▶ _Exercise directions_
Restate verbatim the span of lines below between the line with "destruct d; try (apply (digits_solid _))." and the line with "- rewrite nth_error_map, Hn.", including those two lines, and only that span.
=== Section Start ===
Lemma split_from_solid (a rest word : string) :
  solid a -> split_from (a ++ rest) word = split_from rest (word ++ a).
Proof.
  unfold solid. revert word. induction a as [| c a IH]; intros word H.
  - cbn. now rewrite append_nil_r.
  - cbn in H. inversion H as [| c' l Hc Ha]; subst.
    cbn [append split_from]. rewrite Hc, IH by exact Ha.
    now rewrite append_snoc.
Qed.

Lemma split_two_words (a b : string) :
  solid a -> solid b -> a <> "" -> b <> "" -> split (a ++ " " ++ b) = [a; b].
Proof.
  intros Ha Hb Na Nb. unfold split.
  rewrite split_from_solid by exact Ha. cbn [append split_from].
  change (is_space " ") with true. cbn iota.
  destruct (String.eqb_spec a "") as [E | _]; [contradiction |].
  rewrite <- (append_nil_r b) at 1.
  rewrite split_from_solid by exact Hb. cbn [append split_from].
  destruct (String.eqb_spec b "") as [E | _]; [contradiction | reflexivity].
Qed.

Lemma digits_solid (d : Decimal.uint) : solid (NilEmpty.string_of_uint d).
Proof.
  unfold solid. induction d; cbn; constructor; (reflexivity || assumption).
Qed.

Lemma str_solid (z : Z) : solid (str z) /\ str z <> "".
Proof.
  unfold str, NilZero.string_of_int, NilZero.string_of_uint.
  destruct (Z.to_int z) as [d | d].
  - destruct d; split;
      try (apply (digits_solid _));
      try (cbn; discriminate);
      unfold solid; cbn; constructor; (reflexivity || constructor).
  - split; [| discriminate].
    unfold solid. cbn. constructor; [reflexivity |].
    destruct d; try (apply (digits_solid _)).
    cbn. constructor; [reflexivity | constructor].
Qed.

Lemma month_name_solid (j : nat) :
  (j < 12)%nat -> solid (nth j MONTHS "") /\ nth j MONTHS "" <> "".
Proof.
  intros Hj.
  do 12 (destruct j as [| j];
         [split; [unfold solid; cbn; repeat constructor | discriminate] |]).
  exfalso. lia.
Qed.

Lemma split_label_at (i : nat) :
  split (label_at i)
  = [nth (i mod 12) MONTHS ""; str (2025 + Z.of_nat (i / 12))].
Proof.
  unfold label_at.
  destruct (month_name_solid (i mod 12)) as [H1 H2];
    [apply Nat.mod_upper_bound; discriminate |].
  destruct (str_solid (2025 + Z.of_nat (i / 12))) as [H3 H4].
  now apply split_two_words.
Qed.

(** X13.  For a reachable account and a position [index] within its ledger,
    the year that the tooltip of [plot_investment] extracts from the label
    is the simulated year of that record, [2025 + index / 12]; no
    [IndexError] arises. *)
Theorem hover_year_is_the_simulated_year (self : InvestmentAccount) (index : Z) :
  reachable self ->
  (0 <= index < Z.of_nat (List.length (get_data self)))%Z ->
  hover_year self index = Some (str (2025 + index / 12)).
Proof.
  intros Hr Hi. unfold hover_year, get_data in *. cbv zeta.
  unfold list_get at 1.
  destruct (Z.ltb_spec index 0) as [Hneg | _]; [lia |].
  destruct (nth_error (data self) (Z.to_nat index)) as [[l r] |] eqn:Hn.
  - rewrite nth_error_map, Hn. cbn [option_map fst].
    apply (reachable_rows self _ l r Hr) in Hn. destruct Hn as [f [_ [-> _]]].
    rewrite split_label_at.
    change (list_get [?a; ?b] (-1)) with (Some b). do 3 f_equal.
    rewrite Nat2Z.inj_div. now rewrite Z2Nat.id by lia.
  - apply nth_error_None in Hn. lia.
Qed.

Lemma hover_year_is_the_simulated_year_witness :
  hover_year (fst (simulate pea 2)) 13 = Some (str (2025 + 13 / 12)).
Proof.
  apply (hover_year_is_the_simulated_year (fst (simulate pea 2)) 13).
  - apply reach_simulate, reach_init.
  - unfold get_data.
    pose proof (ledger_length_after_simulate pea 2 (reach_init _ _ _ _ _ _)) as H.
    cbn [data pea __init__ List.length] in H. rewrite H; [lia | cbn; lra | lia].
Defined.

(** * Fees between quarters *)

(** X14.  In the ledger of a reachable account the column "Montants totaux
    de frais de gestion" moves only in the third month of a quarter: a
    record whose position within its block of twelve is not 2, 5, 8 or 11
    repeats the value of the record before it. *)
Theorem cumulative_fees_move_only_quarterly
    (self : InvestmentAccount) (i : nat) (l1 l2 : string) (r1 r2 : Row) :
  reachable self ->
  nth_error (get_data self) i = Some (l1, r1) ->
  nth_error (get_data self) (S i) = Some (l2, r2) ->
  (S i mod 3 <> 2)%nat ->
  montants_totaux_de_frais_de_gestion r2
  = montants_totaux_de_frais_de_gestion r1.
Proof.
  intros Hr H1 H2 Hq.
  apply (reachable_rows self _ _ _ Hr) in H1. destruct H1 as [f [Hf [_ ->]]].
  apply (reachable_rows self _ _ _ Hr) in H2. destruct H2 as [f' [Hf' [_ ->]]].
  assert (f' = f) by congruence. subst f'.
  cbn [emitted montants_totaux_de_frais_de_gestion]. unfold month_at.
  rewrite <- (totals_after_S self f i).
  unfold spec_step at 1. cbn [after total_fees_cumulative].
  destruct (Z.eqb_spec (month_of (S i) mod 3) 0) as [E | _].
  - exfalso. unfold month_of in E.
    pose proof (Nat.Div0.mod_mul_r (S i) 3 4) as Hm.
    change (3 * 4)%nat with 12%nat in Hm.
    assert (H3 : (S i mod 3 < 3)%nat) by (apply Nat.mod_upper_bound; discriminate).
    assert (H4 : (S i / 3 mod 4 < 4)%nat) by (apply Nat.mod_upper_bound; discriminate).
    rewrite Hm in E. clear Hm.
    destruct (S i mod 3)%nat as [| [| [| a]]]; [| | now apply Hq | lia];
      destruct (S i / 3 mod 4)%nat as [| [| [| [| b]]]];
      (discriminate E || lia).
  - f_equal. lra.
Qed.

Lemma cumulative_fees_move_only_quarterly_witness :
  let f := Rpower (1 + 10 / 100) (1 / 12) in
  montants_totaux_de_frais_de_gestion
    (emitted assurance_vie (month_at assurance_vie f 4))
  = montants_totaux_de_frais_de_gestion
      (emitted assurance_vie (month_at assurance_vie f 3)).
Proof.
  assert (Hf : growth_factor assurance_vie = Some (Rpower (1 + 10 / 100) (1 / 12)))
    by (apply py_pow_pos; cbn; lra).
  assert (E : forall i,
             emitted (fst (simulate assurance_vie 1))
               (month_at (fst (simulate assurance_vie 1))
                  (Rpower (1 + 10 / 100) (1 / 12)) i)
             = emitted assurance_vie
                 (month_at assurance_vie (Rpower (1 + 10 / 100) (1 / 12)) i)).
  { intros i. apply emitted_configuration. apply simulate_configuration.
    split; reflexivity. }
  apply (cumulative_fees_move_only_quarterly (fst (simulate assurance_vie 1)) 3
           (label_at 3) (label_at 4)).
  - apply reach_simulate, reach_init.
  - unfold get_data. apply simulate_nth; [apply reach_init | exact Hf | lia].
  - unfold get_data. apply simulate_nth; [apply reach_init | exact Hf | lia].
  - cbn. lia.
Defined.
=== Section End ===
▶ _Exercise solution_
    destruct d; try (apply (digits_solid _)).
    cbn. constructor; [reflexivity | constructor].
Qed.

Lemma month_name_solid (j : nat) :
  (j < 12)%nat -> solid (nth j MONTHS "") /\ nth j MONTHS "" <> "".
Proof.
  intros Hj.
  do 12 (destruct j as [| j];
         [split; [unfold solid; cbn; repeat constructor | discriminate] |]).
  exfalso. lia.
Qed.

Lemma split_label_at (i : nat) :
  split (label_at i)
  = [nth (i mod 12) MONTHS ""; str (2025 + Z.of_nat (i / 12))].
Proof.
  unfold label_at.
  destruct (month_name_solid (i mod 12)) as [H1 H2];
    [apply Nat.mod_upper_bound; discriminate |].
  destruct (str_solid (2025 + Z.of_nat (i / 12))) as [H3 H4].
  now apply split_two_words.
Qed.

(** X13.  For a reachable account and a position [index] within its ledger,
    the year that the tooltip of [plot_investment] extracts from the label
    is the simulated year of that record, [2025 + index / 12]; no
    [IndexError] arises. *)
Theorem hover_year_is_the_simulated_year (self : InvestmentAccount) (index : Z) :
  reachable self ->
  (0 <= index < Z.of_nat (List.length (get_data self)))%Z ->
  hover_year self index = Some (str (2025 + index / 12)).
Proof.
  intros Hr Hi. unfold hover_year, get_data in *. cbv zeta.
  unfold list_get at 1.
  destruct (Z.ltb_spec index 0) as [Hneg | _]; [lia |].
  destruct (nth_error (data self) (Z.to_nat index)) as [[l r] |] eqn:Hn.
  - rewrite nth_error_map, Hn. cbn [option_map fst].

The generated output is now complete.